Work instruction: Restating the data exactly is the whole task.

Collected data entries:

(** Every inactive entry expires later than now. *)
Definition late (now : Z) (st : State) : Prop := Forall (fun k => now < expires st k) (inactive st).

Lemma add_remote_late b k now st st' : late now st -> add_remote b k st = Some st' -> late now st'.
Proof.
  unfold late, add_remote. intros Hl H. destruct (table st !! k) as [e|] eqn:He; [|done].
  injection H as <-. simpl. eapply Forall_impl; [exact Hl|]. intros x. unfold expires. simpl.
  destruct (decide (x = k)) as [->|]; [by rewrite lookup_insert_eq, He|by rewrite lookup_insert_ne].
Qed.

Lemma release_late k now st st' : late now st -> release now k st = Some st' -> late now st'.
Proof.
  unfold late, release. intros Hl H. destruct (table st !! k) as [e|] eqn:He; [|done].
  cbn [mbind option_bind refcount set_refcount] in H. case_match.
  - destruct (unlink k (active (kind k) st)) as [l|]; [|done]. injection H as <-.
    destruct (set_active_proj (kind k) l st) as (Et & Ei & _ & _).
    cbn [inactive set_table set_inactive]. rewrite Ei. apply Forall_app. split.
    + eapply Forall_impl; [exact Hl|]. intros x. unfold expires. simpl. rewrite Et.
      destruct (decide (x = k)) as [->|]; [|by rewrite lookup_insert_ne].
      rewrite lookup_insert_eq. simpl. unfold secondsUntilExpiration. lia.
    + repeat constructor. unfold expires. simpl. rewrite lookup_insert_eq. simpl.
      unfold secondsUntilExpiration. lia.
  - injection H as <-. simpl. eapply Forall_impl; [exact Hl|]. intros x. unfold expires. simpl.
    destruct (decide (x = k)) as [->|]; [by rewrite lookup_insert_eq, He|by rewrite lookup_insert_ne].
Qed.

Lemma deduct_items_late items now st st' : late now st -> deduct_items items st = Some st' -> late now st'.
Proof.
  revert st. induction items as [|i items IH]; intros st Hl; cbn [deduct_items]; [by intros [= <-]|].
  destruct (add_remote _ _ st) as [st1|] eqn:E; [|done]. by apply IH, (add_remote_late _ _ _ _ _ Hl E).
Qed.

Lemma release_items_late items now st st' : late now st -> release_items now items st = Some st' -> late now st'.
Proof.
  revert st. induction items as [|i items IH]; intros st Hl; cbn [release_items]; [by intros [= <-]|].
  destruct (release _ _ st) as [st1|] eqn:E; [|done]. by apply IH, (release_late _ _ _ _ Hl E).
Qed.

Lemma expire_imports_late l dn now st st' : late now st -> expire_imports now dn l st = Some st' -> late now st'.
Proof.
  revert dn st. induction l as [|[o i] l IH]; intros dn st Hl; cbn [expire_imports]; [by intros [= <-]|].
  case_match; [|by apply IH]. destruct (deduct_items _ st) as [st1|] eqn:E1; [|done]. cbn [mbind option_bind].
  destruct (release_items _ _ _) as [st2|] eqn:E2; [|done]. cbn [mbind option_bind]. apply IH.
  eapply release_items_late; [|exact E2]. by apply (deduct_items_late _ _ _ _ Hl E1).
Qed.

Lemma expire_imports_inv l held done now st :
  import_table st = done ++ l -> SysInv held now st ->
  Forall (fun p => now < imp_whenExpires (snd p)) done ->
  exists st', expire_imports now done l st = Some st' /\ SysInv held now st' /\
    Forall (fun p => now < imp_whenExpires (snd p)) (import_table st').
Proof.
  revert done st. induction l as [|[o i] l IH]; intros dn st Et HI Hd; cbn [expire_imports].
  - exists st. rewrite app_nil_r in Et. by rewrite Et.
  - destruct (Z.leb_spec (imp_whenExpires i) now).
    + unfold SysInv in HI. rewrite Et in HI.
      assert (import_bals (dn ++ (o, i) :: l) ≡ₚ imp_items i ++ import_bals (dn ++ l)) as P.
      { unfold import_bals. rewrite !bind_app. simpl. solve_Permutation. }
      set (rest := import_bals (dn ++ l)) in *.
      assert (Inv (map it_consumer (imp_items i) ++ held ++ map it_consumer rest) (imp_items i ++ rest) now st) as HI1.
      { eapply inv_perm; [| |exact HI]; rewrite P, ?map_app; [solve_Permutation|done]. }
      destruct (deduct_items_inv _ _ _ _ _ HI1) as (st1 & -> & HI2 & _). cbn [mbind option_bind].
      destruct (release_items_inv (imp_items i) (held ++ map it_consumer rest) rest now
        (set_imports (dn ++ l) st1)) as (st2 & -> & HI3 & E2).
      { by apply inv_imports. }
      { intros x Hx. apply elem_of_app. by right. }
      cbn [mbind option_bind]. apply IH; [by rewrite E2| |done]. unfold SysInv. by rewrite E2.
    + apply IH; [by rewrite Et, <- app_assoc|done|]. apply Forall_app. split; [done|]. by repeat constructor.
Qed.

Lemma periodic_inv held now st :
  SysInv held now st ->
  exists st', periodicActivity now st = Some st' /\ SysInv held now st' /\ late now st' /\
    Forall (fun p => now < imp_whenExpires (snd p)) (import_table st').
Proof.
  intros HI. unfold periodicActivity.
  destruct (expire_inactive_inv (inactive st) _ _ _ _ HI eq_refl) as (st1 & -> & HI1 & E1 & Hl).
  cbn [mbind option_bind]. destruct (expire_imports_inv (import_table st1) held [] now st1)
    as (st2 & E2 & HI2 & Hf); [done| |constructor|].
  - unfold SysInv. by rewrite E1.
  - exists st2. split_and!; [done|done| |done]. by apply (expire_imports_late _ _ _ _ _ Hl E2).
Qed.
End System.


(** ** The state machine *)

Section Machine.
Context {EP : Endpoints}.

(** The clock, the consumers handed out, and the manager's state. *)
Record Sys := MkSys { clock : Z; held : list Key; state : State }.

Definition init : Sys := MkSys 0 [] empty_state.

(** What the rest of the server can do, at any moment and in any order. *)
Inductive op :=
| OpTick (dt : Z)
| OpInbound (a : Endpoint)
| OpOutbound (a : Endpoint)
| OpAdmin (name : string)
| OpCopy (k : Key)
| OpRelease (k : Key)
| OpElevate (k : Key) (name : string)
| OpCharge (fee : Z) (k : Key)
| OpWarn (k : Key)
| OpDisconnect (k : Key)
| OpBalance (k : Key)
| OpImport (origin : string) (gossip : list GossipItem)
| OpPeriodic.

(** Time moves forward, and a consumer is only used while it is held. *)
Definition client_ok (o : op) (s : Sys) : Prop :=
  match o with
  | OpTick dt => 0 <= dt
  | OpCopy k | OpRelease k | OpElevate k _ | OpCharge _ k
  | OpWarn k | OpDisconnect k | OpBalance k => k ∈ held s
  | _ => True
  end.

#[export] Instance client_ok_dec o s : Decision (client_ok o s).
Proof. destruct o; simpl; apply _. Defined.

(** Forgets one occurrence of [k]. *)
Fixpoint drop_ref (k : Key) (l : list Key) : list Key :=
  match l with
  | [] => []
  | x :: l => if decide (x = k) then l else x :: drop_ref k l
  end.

Completed exercise:
(** Every inactive entry expires later than now. *)
Definition late (now : Z) (st : State) : Prop := Forall (fun k => now < expires st k) (inactive st).

Lemma add_remote_late b k now st st' : late now st -> add_remote b k st = Some st' -> late now st'.
Proof.
  unfold late, add_remote. intros Hl H. destruct (table st !! k) as [e|] eqn:He; [|done].
  injection H as <-. simpl. eapply Forall_impl; [exact Hl|]. intros x. unfold expires. simpl.
  destruct (decide (x = k)) as [->|]; [by rewrite lookup_insert_eq, He|by rewrite lookup_insert_ne].
Qed.

Lemma release_late k now st st' : late now st -> release now k st = Some st' -> late now st'.
Proof.
  unfold late, release. intros Hl H. destruct (table st !! k) as [e|] eqn:He; [|done].
  cbn [mbind option_bind refcount set_refcount] in H. case_match.
  - destruct (unlink k (active (kind k) st)) as [l|]; [|done]. injection H as <-.
    destruct (set_active_proj (kind k) l st) as (Et & Ei & _ & _).
    cbn [inactive set_table set_inactive]. rewrite Ei. apply Forall_app. split.
    + eapply Forall_impl; [exact Hl|]. intros x. unfold expires. simpl. rewrite Et.
      destruct (decide (x = k)) as [->|]; [|by rewrite lookup_insert_ne].
      rewrite lookup_insert_eq. simpl. unfold secondsUntilExpiration. lia.
    + repeat constructor. unfold expires. simpl. rewrite lookup_insert_eq. simpl.
      unfold secondsUntilExpiration. lia.
  - injection H as <-. simpl. eapply Forall_impl; [exact Hl|]. intros x. unfold expires. simpl.
    destruct (decide (x = k)) as [->|]; [by rewrite lookup_insert_eq, He|by rewrite lookup_insert_ne].
Qed.

Lemma deduct_items_late items now st st' : late now st -> deduct_items items st = Some st' -> late now st'.
Proof.
  revert st. induction items as [|i items IH]; intros st Hl; cbn [deduct_items]; [by intros [= <-]|].
  destruct (add_remote _ _ st) as [st1|] eqn:E; [|done]. by apply IH, (add_remote_late _ _ _ _ _ Hl E).
Qed.

Lemma release_items_late items now st st' : late now st -> release_items now items st = Some st' -> late now st'.
Proof.
  revert st. induction items as [|i items IH]; intros st Hl; cbn [release_items]; [by intros [= <-]|].
  destruct (release _ _ st) as [st1|] eqn:E; [|done]. by apply IH, (release_late _ _ _ _ Hl E).
Qed.

Lemma expire_imports_late l dn now st st' : late now st -> expire_imports now dn l st = Some st' -> late now st'.
Proof.
  revert dn st. induction l as [|[o i] l IH]; intros dn st Hl; cbn [expire_imports]; [by intros [= <-]|].
  case_match; [|by apply IH]. destruct (deduct_items _ st) as [st1|] eqn:E1; [|done]. cbn [mbind option_bind].
  destruct (release_items _ _ _) as [st2|] eqn:E2; [|done]. cbn [mbind option_bind]. apply IH.
  eapply release_items_late; [|exact E2]. by apply (deduct_items_late _ _ _ _ Hl E1).
Qed.

Lemma expire_imports_inv l held done now st :
  import_table st = done ++ l -> SysInv held now st ->
  Forall (fun p => now < imp_whenExpires (snd p)) done ->
  exists st', expire_imports now done l st = Some st' /\ SysInv held now st' /\
    Forall (fun p => now < imp_whenExpires (snd p)) (import_table st').
Proof.
  revert done st. induction l as [|[o i] l IH]; intros dn st Et HI Hd; cbn [expire_imports].
  - exists st. rewrite app_nil_r in Et. by rewrite Et.
  - destruct (Z.leb_spec (imp_whenExpires i) now).
    + unfold SysInv in HI. rewrite Et in HI.
      assert (import_bals (dn ++ (o, i) :: l) ≡ₚ imp_items i ++ import_bals (dn ++ l)) as P.
      { unfold import_bals. rewrite !bind_app. simpl. solve_Permutation. }
      set (rest := import_bals (dn ++ l)) in *.
      assert (Inv (map it_consumer (imp_items i) ++ held ++ map it_consumer rest) (imp_items i ++ rest) now st) as HI1.
      { eapply inv_perm; [| |exact HI]; rewrite P, ?map_app; [solve_Permutation|done]. }
      destruct (deduct_items_inv _ _ _ _ _ HI1) as (st1 & -> & HI2 & _). cbn [mbind option_bind].
      destruct (release_items_inv (imp_items i) (held ++ map it_consumer rest) rest now
        (set_imports (dn ++ l) st1)) as (st2 & -> & HI3 & E2).
      { by apply inv_imports. }
      { intros x Hx. apply elem_of_app. by right. }
      cbn [mbind option_bind]. apply IH; [by rewrite E2| |done]. unfold SysInv. by rewrite E2.
    + apply IH; [by rewrite Et, <- app_assoc|done|]. apply Forall_app. split; [done|]. by repeat constructor.
Qed.

Lemma periodic_inv held now st :
  SysInv held now st ->
  exists st', periodicActivity now st = Some st' /\ SysInv held now st' /\ late now st' /\
    Forall (fun p => now < imp_whenExpires (snd p)) (import_table st').
Proof.
  intros HI. unfold periodicActivity.
  destruct (expire_inactive_inv (inactive st) _ _ _ _ HI eq_refl) as (st1 & -> & HI1 & E1 & Hl).
  cbn [mbind option_bind]. destruct (expire_imports_inv (import_table st1) held [] now st1)
    as (st2 & E2 & HI2 & Hf); [done| |constructor|].
  - unfold SysInv. by rewrite E1.
  - exists st2. split_and!; [done|done| |done]. by apply (expire_imports_late _ _ _ _ _ Hl E2).
Qed.
End System.


(** ** The state machine *)

Section Machine.
Context {EP : Endpoints}.

(** The clock, the consumers handed out, and the manager's state. *)
Record Sys := MkSys { clock : Z; held : list Key; state : State }.

Definition init : Sys := MkSys 0 [] empty_state.

(** What the rest of the server can do, at any moment and in any order. *)
Inductive op :=
| OpTick (dt : Z)
| OpInbound (a : Endpoint)
| OpOutbound (a : Endpoint)
| OpAdmin (name : string)
| OpCopy (k : Key)
| OpRelease (k : Key)
| OpElevate (k : Key) (name : string)
| OpCharge (fee : Z) (k : Key)
| OpWarn (k : Key)
| OpDisconnect (k : Key)
| OpBalance (k : Key)
| OpImport (origin : string) (gossip : list GossipItem)
| OpPeriodic.

(** Time moves forward, and a consumer is only used while it is held. *)
Definition client_ok (o : op) (s : Sys) : Prop :=
  match o with
  | OpTick dt => 0 <= dt
  | OpCopy k | OpRelease k | OpElevate k _ | OpCharge _ k
  | OpWarn k | OpDisconnect k | OpBalance k => k ∈ held s
  | _ => True
  end.

#[export] Instance client_ok_dec o s : Decision (client_ok o s).
Proof. destruct o; simpl; apply _. Defined.

(** Forgets one occurrence of [k]. *)
Fixpoint drop_ref (k : Key) (l : list Key) : list Key :=
  match l with
  | [] => []
  | x :: l => if decide (x = k) then l else x :: drop_ref k l
  end.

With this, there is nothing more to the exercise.